Aragon is a small team of people that spans a broad range of backgrounds, interests, and geographies. We're entrepreneurs and Ph.D.s, technologists and skeptics, troublemakers and problem solvers, who are striving to realize theAragon Manifestoby designing and building unstoppable tooling for the creation and management of Decentralized Autonomous Organizations (DAOs).
Aragon has overseen the production of the leading smart contract framework for DAOs, with toolkits for developers to seamlessly integrate their own apps with DAO functionality.
As a Site Reliability Engineer at Aragon, you'll join the Engineering Team and report directly to the CTO, where you'll play a pivotal role in ensuring our platform is efficient, scalable, reliable, and secure. Our new Aragon OSx and Aragon App have been designed to enable everyone to craft the next wave of digital organizations.
- Lead the management of our CI/CD pipelines to ensure they support rapid software deployments without compromising system stability.
- Maintain and continually optimize our backend services and infrastructure (mostly Kubernetes), ensuring optimal performance and unwavering reliability to ensure organizations running on our stack know they can depend on us.
- Set up and oversee monitoring tools, to proactively identify and address system health issues that would otherwise go missed.
- Craft and continually refine an incident response plan to guarantee swift recovery and minimal user impact in worst-case scenarios, further leveraging them for learning and continuous improvement.
- Engage proactively across internal team boundaries, discerning when your expertise is required and when it isn’t.

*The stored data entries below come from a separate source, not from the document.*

(* ===== verification/HttpServe.v ===== *)
(** * Requests of the HTTP transport and its client ([transport.http.go], [client.http.go])

    The handlers of acknowledgements, transactions, blobs and raw states, and the client that
    sends these requests.  The parser of URLs, the multipart parser and the JSON decoder of a
    list of strings are arguments. *)

From S2P Require Import Prelude Types Keypath TreeTypes GoValue GoPaths NodeCodec BadgerTxn DBNode Tx PatchParser TxStore Mempool Nelson Permissions Controller ControllerProps.
From S2P Require Import Hub RefStore PeerStore KeyStore HttpTx HttpSession Host HostPeers Subscriptions HttpStream.

(** ** Reading a state: the request *)

(** The query of a state, as the client asks for it. *)
Record state_query := mkStateQuery { q_stateURI : bytes; q_version : option ID; q_keypath : Keypath; q_rng : option Range; q_raw : bool }.

Definition range_text (r : Range) : bytes := str "json=" ++ FormatInt (Start r) ++ ":"%byte :: FormatInt (End_ r).

(** [HTTPClient.Get]: the request; its URL has the query [raw=true] or none. *)
Definition get_request (q : state_query) : request :=
  mkRequest (str "GET") ("/"%byte :: q_keypath q)
    (header ((if decide (q_stateURI q = []) then [] else [(str "State-URI", q_stateURI q)]) ++
             match q_version q with Some v => [(str "Version", ID_Hex v)] | None => [] end ++
             match q_rng q with Some r => [(str "Range", range_text r)] | None => [] end)) ∅.
Definition get_url_query (q : state_query) (name : bytes) : bytes := if q_raw q then header [(str "raw", str "true")] name else [].

(** [strings.SplitN(s, c, 2)], when there are two parts. *)
Definition split2 (c : byte) (s : bytes) : option (bytes * bytes) :=
  match index_byte c s with Some i => Some (take i s, drop (S i) s) | None => None end.

Definition parse_range_header (rstr : bytes) : option (option Range) :=
  if decide (rstr = []) then Some None
  else
    unit_rest ← split2 "="%byte rstr;
    if decide (unit_rest.1 ≠ str "json") then None
    else
      ends ← split2 ":"%byte unit_rest.2;
      start ← ParseInt ends.1;
      end_ ← ParseInt ends.2;
      Some (Some (mkRange start end_)).

(** A part with a bracket is a key and an index. *)
Definition path_part_keys (part : Keypath) : outcome (list Keypath) :=
  match index_byte "["%byte part with
  | Some idx =>
      let! digits := slice part (Z.of_nat idx + 1) (Z.of_nat (length part) - 1) in
      let! x := of_option (ErrBadRequest "bad slice index") (ParseInt digits) in
      let! key := EncodeSliceIndex (u64 x) in
      Ret [take idx part; key]
  | None => Ret [part]
  end.

Definition filterEmptyStrings (s : list bytes) : list bytes := filter (λ x, x ≠ []) s.

Definition state_keypath (path : bytes) : outcome Keypath :=
  let! path := slice path 1 (Z.of_nat (length path)) in
  let keypathStr := join_sep (filterEmptyStrings (split_sep path)) in
  let! newParts := map_outcome path_part_keys (Parts keypathStr) in
  Ret (JoinKeypaths (concat newParts) KeypathSeparator).

(** [strconv.ParseBool] *)
Definition ParseBool (s : bytes) : option bool :=
  if decide (s ∈ str <$> ["1"; "t"; "T"; "TRUE"; "true"; "True"]%string) then Some true
  else if decide (s ∈ str <$> ["0"; "f"; "F"; "FALSE"; "false"; "False"]%string) then Some false else None.
Definition parseRawParam (query : bytes → bytes) : option bool :=
  if decide (query (str "raw") = []) then Some false else ParseBool (query (str "raw")).
Definition parseIndexParams (query : bytes → bytes) : bytes * bytes := (query (str "index"), query (str "index_arg")).

Definition parse_version (vstr : bytes) : outcome (option ID) := if decide (vstr = []) then Ret None else let! v := IDFromHex vstr in Ret (Some v).

(** The state URI comes from the header, the query or the configuration. *)
Definition request_stateURI (defaultStateURI : bytes) (r : request) (query : bytes → bytes) : bytes :=
  let stateURI := r_Header r (str "State-URI") in
  if decide (stateURI = []) then if decide (query (str "state_uri") = []) then defaultStateURI else query (str "state_uri") else stateURI.

(** ** Reading a state: the answer *)

(** The headers that are set and the body. *)
Record state_reply := mkStateReply {
  sr_Parents : bytes;
  sr_ContentType : bytes;
  sr_ContentLength : bytes;
  sr_ResourceLength : bytes;
  sr_Subscribe : bytes;
  sr_body : bytes;
  sr_status : Z
}.

Definition or_http {A B} (status : Z) (m : outcome A) (k : A → outcome (B + Z)) : outcome (B + Z) :=
  match m with Ret a => k a | Err _ => Ret (inr status) | Panic => Panic | Running => Running end.

(** [GuessContentTypeFromFilename] *)
Definition to_lower (b : byte) : byte :=
  let z := byte_to_Z b in if decide (65 ≤ z ≤ 90)%Z then byte_of_Z (z + 32) else b.
Definition GuessContentTypeFromFilename (filename : bytes) : bytes :=
  match split_on "." filename with
  | [] | [_] => str "application/octet-stream"
  | parts =>
      let ext := to_lower <$> default [] (last parts) in
      if decide (ext = str "txt") then str "text/plain"
      else if decide (ext = str "html") then str "text/html"
      else if decide (ext = str "js") then str "application/js"
      else if decide (ext = str "json") then str "application/json"
      else if decide (ext = str "png") then str "image/png"
      else if decide (ext = str "jpg" ∨ ext = str "jpeg") then str "image/jpeg"
      else str "application/octet-stream"
  end.

(** [GetReadCloser], for the values of a tree. *)
Definition GetReadCloser (v : plain) : option bytes :=
  match v with GScalar (SString s) => Some s | GScalar (SBytes b) => Some b | _ => None end.

Definition allowSubscribe (contentType : bytes) : bytes :=
  if decide (contentType ∈ str <$> ["application/json"; "application/js"; "text/plain"]%string) then str "Allow" else [].

Section ServeState.
Context {T : Type} `{BadgerTxn T} `{JsonCodec} `{ProtoCodec} `{MapOrder} `{Secp256k1} `{Configs T}.
Context (defaultStateURI : bytes).

(** The [Parents] header: the parents of the first leaf. *)
Definition parents_header (h : controllerHub (T := T)) (stateURI : bytes) : outcome bytes :=
  match hub_Leaves h stateURI with
  | [] => Ret []
  | leaf :: _ => let! tx := hub_FetchTx h stateURI leaf in Ret (join_with (str ",") (ID_Hex <$> tx_Parents tx))
  end.

(** The content type and the body. *)
Definition state_body (contentType : bytes) (val : plain) : outcome (bytes * bytes) :=
  match GetReadCloser val with
  | Some bs => Ret (contentType, bs)
  | None => match json_Marshal val with Ret j => Ret (str "application/json", j) | Err _ => Panic | Panic => Panic | Running => Running end
  end.

(** The end of [serveGetState], for the node that was found; [raw] nodes are plain. *)
Definition respond_state (parents : bytes) (keypath : Keypath) (state : DBNode T) : outcome (state_reply + Z) :=
  or_http 500 (GetContentType state) (λ contentType,
    let! part := if decide (contentType = str "application/octet-stream") then Part keypath (-1) else Ret None in
    let contentType := if decide (contentType = str "application/octet-stream") then GuessContentTypeFromFilename (nilable part) else contentType in
    or_http 500 (GetContentLength state) (λ contentLength,
      or_http 500 (db_Length state) (λ resourceLength,
        or_http 400 (db_Value state [] None) (λ val,
          match val with
          | None => Ret (inr 404%Z)
          | Some val =>
              let! body := state_body contentType val in
              Ret (inl (mkStateReply parents contentType (if decide (contentLength > 0)%Z then FormatInt contentLength else [])
                          (FormatUint resourceLength) (allowSubscribe body.1) body.2 200))
          end)))).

- 3+ years in an SRE, DevOps, or similar role
- Proficiency in setting up and managing CI/CD tools (e.g. Github Actions or CircleCI, etc.)
- Experience with monitoring tools (e.g. Grafana, Prometheus, and Kibana)
- Advanced administration skills in Linux as well as cloud providers (e.g. Google Cloud, GK, AWS, Azure, etc.)
- Experience of any scripting language for custom tooling (e.g. Typescript, Python, etc.)
- Demonstrated ability in designing and implementing incident response plans for digital platforms.
- Practical experience in orchestrating applications with Kubernetes in a production environment and GitOps workflows
- Understanding of how to work in an agile environment, using git flows, and tools like Jira and Github
- Passionate about the possibilities of decentralized autonomous organizations and the impacts they may have on how humans work together to solve problems
- Excellent English and technical communication - both written and oral (C1 or C2)
- Proven contributions to open-source projects within blockchain, cryptography, decentralized systems, or the broader web3 ecosystem
- Knowledge of the inner workings of the blockchain and related decentralized systems (IPFS, ENS, Subgraph, node operation, etc.)
- Experience in managing Elasticsearch or Logingestion
- General understanding of Solidity
- Proficiency with Infrastructure-as-a-Code tools, such as Terraform and Ansible.
- Understanding of cloud networking infrastructure.
- Broad and strong web3 sensibilities, including experience with various wallets, interacting with dApps, deploying smart contracts, and safely managing your own onchain assets
We value freedom and responsibility among our contributors. In practice, this means that we're a remote distributed organization that's flexible as to where you want to work and your schedule, as long as you're within +/- 3 hours of Central European Time. We will trust you to accommodate to best support your team.